Human brain grown in lab

The lab-grown brain consists of both human nerve cells that can communicate with each other and the glial cells that feed them. "The most important brain regions are all there," announced Rene Anand, a researcher at Ohio State University, at a conference in Florida, as if this were nothing out of the ordinary.

Also extraordinary is the fact that the researchers used human skin cells to grow the brain in its jar. Through a process known as "reprogramming," the cells rejuvenate themselves as more versatile stem cells, or induced Pluripotent Stem Cell (iPS cells) that can then be manipulated to further transform into other cell types. Stem cell research labs all over the world have been using this technique since 2007.

Today in many labs it's standard practice to grow nerve cells from these reprogrammed cells. The cells generally grow in thin stalks that look like grass, covered by a broth of nutrients.

Brains and bioreactors

Viennese researchers first succeeded in programming stem cells to knit together to form a brain-like tissue in 2013.

The team, headed by Jürgen Knoblich, a native of Bavaria and the head of the research team at the Institute for Molecular Biotechnology in Vienna, and Madeline Lancaster of Cambridge University, fed the reprogrammed cells nerve growth nutrients and developed a specialized glass container with an automatic stirrer called a bioreactor.

"This way we can just let the cells sit, and if conditions are right, they organize themselves," Knoblich said.

Dozens of labs adopted Knoblich and Lancaster's methods after they introduced their new technique in "Nature" magazine.

Knoblich estimates that there are probably a hundred tiny brains growing in labs all over the world today.

Only as big as a pea

In order for a lump of tissues in a milky-white broth to distinguish itself as a brain, there must be several different cell varieties present, most importantly nerve cells, which must be able to exchange signals with each other. When the conditions are met, the resulting brain that grows is roughly equivalent to that of a human embryo.

However, this brain cannot grow much larger than a pea because, unlike embryos, brains in a jar don't have a constant supply of blood, and therefore have no source of nutrients.

In addition, these clumps of cells don't have the abilities of a real human brain: Particularly, these brains lack awareness.
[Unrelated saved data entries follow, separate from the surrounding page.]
(** Round trip: a checkpoint that was encoded under some limits decodes,
    under the same limits and for its own execution, to the same payload. *)
Theorem checkpoint_roundtrip p limits env :
  encode_with_limits p limits = Ok env →
  decode_and_validate env (spec (execution p)) limits = Ok p.
Proof.
  unfold encode_with_limits. rewrite bind_Ok. intros ([] & Hv & H).
  apply bind_Ok in H as (env' & Henc & H). apply bind_Ok in H as ([] & Hs & [= ->]).
  unfold encode in Henc. apply bind_Ok in Henc as (b & Hb%invalid_json_Ok & [= <-]).
  unfold decode_and_validate. cbn [format_version payload]. rewrite Z.eqb_refl. cbn [negb reject_if mbind result_bind].
  rewrite Hs. cbn [mbind result_bind]. rewrite (json_roundtrip _ _ Hb). cbn [invalid_json mbind result_bind].
  unfold validate. rewrite !bool_decide_eq_true_2, Z.eqb_refl by done.
  cbn [negb reject_if mbind result_bind]. by rewrite Hv.
Qed.

Lemma projected_terminal_len_Ok p c o l :
  projected_terminal_len p c o = Ok l →
  ∃ b0 fixed, json_payload (payload_terminal (execution p) o u64_max) = Ok b0 ∧
    json_envelope (mkCheckpointEnvelope CHECKPOINT_FORMAT_VERSION []) = Ok fixed ∧
    (0 ≤ c → b64 (bytes_len b0 + c) ≤ usize_max ∧ l = bytes_len fixed + b64 (bytes_len b0 + c) ∧ l ≤ usize_max).
Proof.
  unfold projected_terminal_len. rewrite bind_Ok. intros (b0 & Hb0%invalid_json_Ok & H).
  apply bind_Ok in H as (inner & Hin%ok_or_Ok%usize_checked_add_Some & H). destruct Hin as [-> _].
  apply bind_Ok in H as (enc & Henc%ok_or_Ok & H).
  apply bind_Ok in H as (el & Hel%envelope_encoded_len_Ok & H).
  apply ok_or_Ok, usize_checked_add_Some in H as [-> Hle].
  destruct Hel as (fixed & Hf & _ & -> & _). cbn [format_version payload] in *.
  exists b0, fixed. split_and!; [done..|]. intros Hc.
  apply encoded_len_Some in Henc as [-> ?]; [|pose proof (bytes_len_nonneg b0); lia].
  change (b64 (bytes_len [])) with 0 in *. split; [done|]. split; lia.
Qed.
(* ===== verification/Replay.v ===== *)
(** Deterministic replay (durable-execution/src/replay.rs and the replay
    context of workflow.rs): one poll of a workflow body against a recorded
    history. *)

From S2P Require Import Prelude Types Identity Checkpoint.

Set Default Goal Selector "!".

Inductive Nondeterminism :=
| ActivityMismatch (sequence : ActivitySequence) (recorded requested : ActivitySpec)
| UnusedHistory (consumed remaining : Z)
| UnsupportedSuspension.

Inductive ContextDecision :=
| Schedule (sequence : ActivitySequence) (s : ActivitySpec) (id : LogicalActivityId)
| ExistingPending (id : LogicalActivityId) (st : ActivityState)
| DecNondeterminism (n : Nondeterminism).

(** [WorkflowContext]. *)
Record Context := mkContext {
  ctx_execution_id : ExecutionId;
  history : list ActivityRecord;
  cursor : nat;
  decision : option ContextDecision;
}.
#[export] Instance eta_Context : Settable Context :=
  {| eta_record r := mkContext (ctx_execution_id r) (history r) (cursor r) (decision r) |}.

Definition context_new (id : ExecutionId) (h : list ActivityRecord) : Context := mkContext id h 0 None.

(** [Poll<ExactBytes>] as an option, with the context it leaves. *)
Definition poll_activity (s : ActivitySpec) (c : Context) : option ExactBytes * Context :=
  match decision c with
  | Some _ => (None, c)
  | None =>
      let sequence := Z.of_nat (cursor c) in
      let requested_id := mkLogicalActivityId (ctx_execution_id c) sequence s in
      match history c !! cursor c with
      | None => (None, c <| decision := Some (Schedule sequence s requested_id) |>)
      | Some record =>
          if decide (ar_spec record ≠ s) then
            (None, c <| decision := Some (DecNondeterminism (ActivityMismatch sequence (ar_spec record) s)) |>)
          else
            match ar_state record with
            | ActCompleted res => (Some res, c <| cursor ::= S |>)
            | st => (None, c <| decision := Some (ExistingPending requested_id st) |>)
            end
      end
  end.

(** What a workflow body can do in one poll: finish, suspend on something
    else, or poll an activity and go on with the outcome. A body that only
    awaits suspends where an activity is pending; one that races or joins
    futures may go on. *)
Inductive body :=
| Ready (outcome : TerminalOutcome)
| Suspended
| PollActivity (s : ActivitySpec) (ready : ExactBytes → body) (pending : body).

(** An implementation of [Workflow]: its body for an execution and input. *)
Abbreviation Workflow := (ExecutionId → ExactBytes → body) (only parsing).

Fixpoint poll_body (b : body) (c : Context) : option TerminalOutcome * Context :=
  match b with
  | Ready o => (Some o, c)
  | Suspended => (None, c)
  | PollActivity s ready pending =>
      match poll_activity s c with
      | (Some res, c) => poll_body (ready res) c
      | (None, c) => poll_body pending c
      end
  end.

Inductive Evaluation :=
| EvScheduled (activity : LogicalActivityId) (checkpoint : CheckpointEnvelope)
| EvPending (activity : LogicalActivityId) (st : ActivityState)
| EvComplete (outcome : TerminalOutcome) (completed_activity_count : Z) (checkpoint : CheckpointEnvelope)
| EvTerminal (outcome : TerminalOutcome) (completed_activity_count : Z)
| EvNondeterminism (n : Nondeterminism)
| EvCheckpointRejected (e : CheckpointError)
| EvWorkflowStalled.

Section replay.
  Context {Enc : Encoding}.

(** The payload to replay: the decoded checkpoint, or a new execution's. *)
Definition load_payload (execution : ExecutionSpec) (checkpoint : option CheckpointEnvelope)
    (limits : CheckpointLimits) : result CheckpointError CheckpointPayload :=
  match checkpoint with
  | Some envelope => decode_and_validate envelope execution limits
  | None =>
      admitted ← ok_or (u64_try_from (max_encoded_bytes limits)) EncodedLengthOverflow;
      let p := payload_active (mkExecutionContract execution admitted) [] in
      validate p execution limits;;
      Ok p
  end.

Definition evaluate (workflow : Workflow) (execution : ExecutionSpec)
    (checkpoint : option CheckpointEnvelope) (limits : CheckpointLimits) : Evaluation :=
  match load_payload execution checkpoint limits with
  | Err e => EvCheckpointRejected e
  | Ok p =>
      match cp_state p with
      | Terminal outcome count => EvTerminal outcome count
      | Active h =>
          let '(poll, context) :=
            poll_body (workflow (execution_id execution) (workflow_input execution))
              (context_new (execution_id execution) h) in
          match decision context with
          | Some (Schedule sequence s id) =>
              match encode_with_limits (map_activities (λ l, l ++ [record_scheduled sequence s]) p) limits with
              | Ok checkpoint => EvScheduled id checkpoint
              | Err e => EvCheckpointRejected e
              end
          | Some (ExistingPending id st) => EvPending id st
          | Some (DecNondeterminism e) => EvNondeterminism e
          | None =>
              match poll with
              | Some outcome =>
                  if decide (cursor context ≠ length h) then
                    EvNondeterminism (UnusedHistory (Z.of_nat (cursor context))
                      (Z.of_nat (length h) - Z.of_nat (cursor context)))
                  else
                    match encode_with_limits p limits with
                    | Ok checkpoint => EvComplete outcome (Z.of_nat (cursor context)) checkpoint
                    | Err e => EvCheckpointRejected e
                    end
              | None => EvWorkflowStalled
              end
          end
      end
  end.

End replay.

(** ** The reference semantics of a poll

    [drive b results] runs the body alone, answering its activities from a
    list of results: the activities it asked for, the results left, and where
    it stopped. *)

Inductive stop :=
| Finished (o : TerminalOutcome)
| Waits (s : ActivitySpec)
| Stuck.

Fixpoint drive (b : body) (results : list ExactBytes) : list ActivitySpec * list ExactBytes * stop :=
  match b with
  | Ready o => ([], results, Finished o)
  | Suspended => ([], results, Stuck)
  | PollActivity s ready _ =>
      match results with
      | [] => ([], [], Waits s)
      | r :: results =>
          let '(asked, rest, st) := drive (ready r) results in (s :: asked, rest, st)
      end
  end.

(** A history that records, for each activity asked for, its result. *)
Fixpoint completed_from (n : nat) (specs : list ActivitySpec) (results : list ExactBytes) : list ActivityRecord :=
  match specs, results with
  | s :: specs, r :: results => record_completed (Z.of_nat n) s r :: completed_from (S n) specs results
  | _, _ => []
  end.

(** After a decision the context answers nothing and does not move. *)
Lemma poll_decided b c d : decision c = Some d → (poll_body b c).2 = c.
Proof.
  revert c. induction b as [o| |s ready IHr pending IHp]; intros c Hd; simpl; [done|done|].
  unfold poll_activity. rewrite Hd. by apply IHp.
Qed.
There is no information coming from the outside into the tissue, and there is no information processing inside the tissue.

Knoblich does not call them mini-brains, but "brain-like organoids."

For research - and pharmaceuticals

These brain organoids can't think. But they can provide a valuable service to both the pharmaceutical industry and to researchers.

In the future, doctors and researchers will be able to remove nerve cells from these organoids to treat neurological disorders.

The cells might also be better for transplant surgeries than cells grown in cell cultures. Unlike cell cultures, cells from organoids have already been shown to function in three-dimensional tissue.

The organoids could also be a testing ground for new drugs, since they simulate the human brain better than lab animals or cells in a culture can, and the effects and side effects of a drug can easily be discerned.

Due to potentially huge marketing opportunities, head researcher Rene Anand withheld publishing his results.

Instead, he created his own company to market his little brains.